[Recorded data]

(* ===== verification/Email.v ===== *)
(** * E-mail

    Models [internal/adapter/email] (the SMTP sender and the no-op sender), the port
    [internal/port/email.go] and the e-mail job of [internal/worker/handlers/email_handler.go].
    The exchange with the mail server is a transcript of the client's commands; what the server
    and the network answer is a function of the transcript so far.  The refusal of [net/smtp] to
    send a line with a line break is part of the model. *)
From S2P Require Import Prelude GoStr AppErr Config Port Json JsonDecode Worker.
Import AppErr GoStr Config JsonDecode.

Module Email.

(** ** The port *)

Record EmailMessage := mkEmailMessage {
  To : list string;
  CC : list string;
  BCC : list string;
  Subject : string;
  Body : string;
  IsHTML : bool
}.

(** [Send] returns the new state of the sender's world and the error. *)
Class EmailSender (S : Type) := { email_Send : S → EmailMessage → S * option error }.

(** ** The message *)

Record SMTPConfig := mkSMTPConfig {
  Host : string;
  Port_ : Z;
  Username : string;
  Password : string;
  From : string
}.

Definition defaultSMTPTimeout : Z := 30 * Second.

Definition CR : ascii := ascii_of_nat 13.
Definition LF : ascii := ascii_of_nat 10.
Definition CRLF : string := String CR (String LF "").

(** [strings.Join(l, ", ")] *)
Fixpoint join_comma (l : list string) : string :=
  match l with
  | [] => ""
  | [x] => x
  | x :: l' => x +:+ ", " +:+ join_comma l'
  end.

(** The lines written before the empty line. *)
Definition header_lines (cfg : SMTPConfig) (msg : EmailMessage) : list string :=
  ["From: " +:+ From cfg; "To: " +:+ join_comma (To msg)] ++
  (match CC msg with [] => [] | _ => ["Cc: " +:+ join_comma (CC msg)] end) ++
  ["Subject: " +:+ Subject msg] ++
  (if IsHTML msg
   then ["MIME-Version: 1.0"; "Content-Type: text/html; charset=" +:+ dquote +:+ "UTF-8" +:+ dquote]
   else ["Content-Type: text/plain; charset=" +:+ dquote +:+ "UTF-8" +:+ dquote]).

Definition write_lines (l : list string) (rest : string) : string := foldr (λ x s, x +:+ CRLF +:+ s) rest l.

Definition build_message (cfg : SMTPConfig) (msg : EmailMessage) : string :=
  write_lines (header_lines cfg msg) (CRLF +:+ Body msg).

Definition recipients (msg : EmailMessage) : list string := To msg ++ CC msg ++ BCC msg.

(** ** The exchange *)

Inductive cmd :=
| Dial (addr : string)
| SetDeadline (t : Z)
| NewClient
| Hello (name : string)
| StartTLS (serverName : string)
| AuthPlain (username password host : string)
| Mail (from : string)
| Rcpt (to : string)
| Data
| WriteBody (body : string)
| CloseData
| CloseConn
| Quit
| CloseClient.

(** The outside: the answer to the last command of a transcript, and the extensions the server
    advertises after it. *)
Record Peer := mkPeer {
  answer : list cmd → option error;
  advertises : list cmd → string → bool;
  ctx_end : list cmd → option error      (* ctx.Err() at the end of the exchange *)
}.

(** [validateLine] of net/smtp, applied to addresses before anything is sent. *)
Definition validateLine (line : string) : option error :=
  if contains_byte CR line || contains_byte LF line
  then Some (PlainError "smtp: A line must not contain CR or LF") else None.

(** A computation that extends the transcript and may fail. *)
Definition Smtp (A : Type) : Type := list cmd → list cmd * result error A.
Definition smtp_ret {A} (a : A) : Smtp A := λ tr, (tr, Ok a).
Definition smtp_bind {A B} (m : Smtp A) (k : A → Smtp B) : Smtp B := λ tr,
  match m tr with
  | (tr', Ok a) => k a tr'
  | (tr', Err e) => (tr', Err e)
  end.
Notation "'do!' x '<-' m ';' k" := (smtp_bind m (λ x, k)) (at level 100, x name, m at level 99, k at level 200).
(** What the outside world answers to the constructors, as an error or nothing. *)
Record World := mkWorld {
  w_InitTracer : string → option error;
  w_pg_ParseConfig : string → option error;
  w_pg_NewWithConfig : poolConfig → option error;
  w_pg_Ping : option error;
  w_NewRedisCache : string → string → Z → option error;
  w_NewRabbitMQ : string → Z → option error;
  w_NewS3Storage : list field → option error;
  w_NewLocalStorage : string → option error;
  w_NewAdapter : string → option error;
  w_worker_Start : option error
}.

Definition NewPostgresPool (w : World) (cfg : list field) : option error :=
  match w_pg_ParseConfig w (DSN (get_database cfg)) with
  | Some err => Some (FmtError "failed to parse database config: " err "")
  | None =>
      match w_pg_NewWithConfig w (pool_config cfg) with
      | Some err => Some (FmtError "failed to create connection pool: " err "")
      | None => match w_pg_Ping w with
                | Some err => Some (FmtError "failed to ping database: " err "")
                | None => None
                end
      end
  end.

(** A configured pool size that an int32 holds is kept. *)
Lemma wrap32_id z : - 2 ^ 31 ≤ z < 2 ^ 31 → wrap32 z = z.
Proof. intros. unfold wrap32. rewrite Z.mod_small; lia. Qed.

(** ** The application *)

Inductive adapter := Real | NoOp.
#[export] Instance adapter_eq_dec : EqDecision adapter.
Proof. solve_decision. Defined.

(** [NilLocal]: the interface that holds the nil pointer of a failed [NewLocalStorage]. *)
Inductive storage := S3 | Local (basePath : string) | NilLocal.

(** What has to be closed. *)
Inductive resource :=
| RServer | RMetrics | RSSE | RAuthorizer | RRateLimit | RCache | RQueue | RStorage | RAuditor | REmail | RDB | RTracer.
#[export] Instance resource_eq_dec : EqDecision resource.
Proof. solve_decision. Defined.

Record App := mkApp {
  app_config : list field;
  app_Cache : adapter; app_Queue : adapter; app_Storage : storage; app_SSE : adapter; app_Auditor : adapter;
  app_Authorizer : adapter; app_Email : adapter;
  metricsServer : option string;
  tracerShutdown : bool;
  rateLimitCloser : option bool      (* the backend is Redis *)
}.

Inductive boot := Booted (a : App) | Failed (err : error) | Panicked.

Definition logLevel (cfg : list field) : string := if IsDevelopment (get_app cfg) then "debug" else "info".

(** *** The choices of [New] *)

Definition new_tracer (w : World) (cfg : list field) : bool :=
  get_bool ["observability"; "tracing"; "enabled"] cfg &&
  bool_decide (w_InitTracer w (get_string ["observability"; "tracing"; "endpoint"] cfg) = None).

Definition new_cache (w : World) (cfg : list field) : adapter :=
  if get_bool ["redis"; "enabled"] cfg then
    match w_NewRedisCache w (Addr (mkRedisConfig (get_string ["redis"; "host"] cfg) (get_int ["redis"; "port"] cfg)))
            (get_string ["redis"; "password"] cfg) (get_int ["redis"; "db"] cfg) with
    | Some _ => NoOp
    | None => Real
    end
  else NoOp.

Definition new_queue (w : World) (cfg : list field) : adapter :=
  if get_bool ["rabbitmq"; "enabled"] cfg then
    match w_NewRabbitMQ w (get_string ["rabbitmq"; "url"] cfg) (get_int ["rabbitmq"; "prefetch_count"] cfg) with
    | Some _ => NoOp
    | None => Real
    end
  else NoOp.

**EXERCISE BRIEF**: With the line holding "(To msg)] ++" as the first and the line holding "(body : string)" as the last, set down that range of the entries above exactly, and nothing else.

**EXERCISE ANSWER**:
  ["From: " +:+ From cfg; "To: " +:+ join_comma (To msg)] ++
  (match CC msg with [] => [] | _ => ["Cc: " +:+ join_comma (CC msg)] end) ++
  ["Subject: " +:+ Subject msg] ++
  (if IsHTML msg
   then ["MIME-Version: 1.0"; "Content-Type: text/html; charset=" +:+ dquote +:+ "UTF-8" +:+ dquote]
   else ["Content-Type: text/plain; charset=" +:+ dquote +:+ "UTF-8" +:+ dquote]).

Definition write_lines (l : list string) (rest : string) : string := foldr (λ x s, x +:+ CRLF +:+ s) rest l.

Definition build_message (cfg : SMTPConfig) (msg : EmailMessage) : string :=
  write_lines (header_lines cfg msg) (CRLF +:+ Body msg).

Definition recipients (msg : EmailMessage) : list string := To msg ++ CC msg ++ BCC msg.

(** ** The exchange *)

Inductive cmd :=
| Dial (addr : string)
| SetDeadline (t : Z)
| NewClient
| Hello (name : string)
| StartTLS (serverName : string)
| AuthPlain (username password host : string)
| Mail (from : string)
| Rcpt (to : string)
| Data
| WriteBody (body : string)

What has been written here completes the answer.